In the entries that follow, the lines from the one with "(** ** Byte slices" through the one with "in memory and" are the ones to write out, exactly and with both ends included. Nothing else should appear.

## Source records
#####
(** * bitcesque: an append-only key/value log with an in-memory index

    A shallow embedding of the Go package [bitcesque] (bitshift.go,
    document.go, data.go, keyfile.go) and the properties of its record
    codec, its index, consolidation and the two reopen paths. *)

From Stdlib Require Import ZArith Lia List Strings.Byte Strings.String.
From stdpp Require Import gmap strings list fin_maps.

Local Open Scope Z_scope.

(** ** Machine integers and bytes *)

Module Word.

(** [uint32(x)] and [uint64(x)]: conversion keeps the low bits. *)
Definition u32 (z : Z) : Z := z mod 2 ^ 32.
Definition u64 (z : Z) : Z := z mod 2 ^ 64.

(** The numeric value of a byte, and Go's [byte(x)] conversion. *)
Definition b2z (b : byte) : Z := Z.of_N (Byte.to_N b).
Definition z2b (z : Z) : byte :=
  default x00 (Byte.of_N (Z.to_N (z mod 256))).

(** [^x] on a [uint32]. *)
Definition not32 (z : Z) : Z := Z.lxor z 0xFFFFFFFF.

End Word.
Import Word.

Abbreviation bytes := (list byte).

(** [len(x)] of a byte slice or a string, as Go's [int]. *)
Definition blen (l : bytes) : Z := Z.of_nat (List.length l).
Definition slen (s : string) : Z := Z.of_nat (String.length s).

(** ** Outcomes

    A call either returns, returns an [error] value, or brings the process
    down: a run-time panic (index or slice bound out of range) or the
    SIGBUS the kernel raises for a mapped page that lies wholly past the
    end of the file. *)

Inductive error :=
  | EINVAL
  | Corruption (pos : Z).

Inductive fault := Panic | SigBus.

Inductive res (A : Type) :=
  | Ok (a : A)
  | Err (e : error)
  | Crash (f : fault).
Arguments Ok {A} a.
Arguments Err {A} e.
Arguments Crash {A} f.

#[global] Instance res_ret : MRet res := fun _ a => Ok a.
#[global] Instance res_bind : MBind res := fun _ _ f m =>
  match m with
  | Ok a => f a
  | Err e => Err e
  | Crash c => Crash c
  end.

(** ** Byte slices

    A [[]byte] that the code only reads is modelled by its length and its
    indexing function, so that the same reader code runs over a slice held
    in memory and over the memory map of the data file. *)

Record slice := Slice { rd : Z -> res byte; len : Z }.

(** A slice held in memory: indexing outside [0, len) panics. *)
Definition ofBytes (l : bytes) : slice :=
  {| rd := fun i =>
       if decide (0 <= i < blen l)
       then Ok (nth (Z.to_nat i) l x00) else Crash Panic;
     len := blen l |}.

(** [s[lo:hi]] where [cap(s) = len(s)], which holds at every slice
    expression of the package. *)
Definition subslice (s : slice) (lo hi : Z) : res slice :=
  if decide (0 <= lo /\ lo <= hi /\ hi <= len s)
  then Ok {| rd := fun i =>
               if decide (0 <= i < hi - lo) then rd s (lo + i)
               else Crash Panic;
             len := hi - lo |}
  else Crash Panic.

(** [s[lo:]] *)
Definition slice_from (s : slice) (lo : Z) : res slice :=
  subslice s lo (len s).

(** Reading every byte of a slice in order, as [string(s)], [append] and
    [crc32.Checksum] do. *)
Fixpoint readFrom (rd : Z -> res byte) (i : Z) (n : nat) : res bytes :=
  match n with
  | O => Ok []
  | S n' => b ← rd i; bs ← readFrom rd (i + 1) n'; Ok (b :: bs)
  end.

Definition readAll (s : slice) : res bytes :=
  readFrom (rd s) 0 (Z.to_nat (len s)).

(** ** bitshift.go *)

(** [targ[idx] = b] on a slice held in memory. *)
Definition store (targ : bytes) (idx : Z) (b : byte) : res bytes :=
  if decide (0 <= idx < blen targ)
  then Ok (<[Z.to_nat idx := b]> targ) else Crash Panic.

Definition uint32ToBytes (targ : bytes) (idx : Z) (val : Z) : res bytes :=
  t ← store targ idx (z2b (Z.land val 0xff));
  t ← store t (u64 (idx + 1)) (z2b (Z.land (Z.shiftr val 8) 0xff));
  t ← store t (u64 (idx + 2)) (z2b (Z.land (Z.shiftr val 16) 0xff));
  store t (u64 (idx + 3)) (z2b (Z.land (Z.shiftr val 24) 0xff)).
#####
## Answer below
(** ** Byte slices

    A [[]byte] that the code only reads is modelled by its length and its
    indexing function, so that the same reader code runs over a slice held
    in memory and over the memory map of the data file. *)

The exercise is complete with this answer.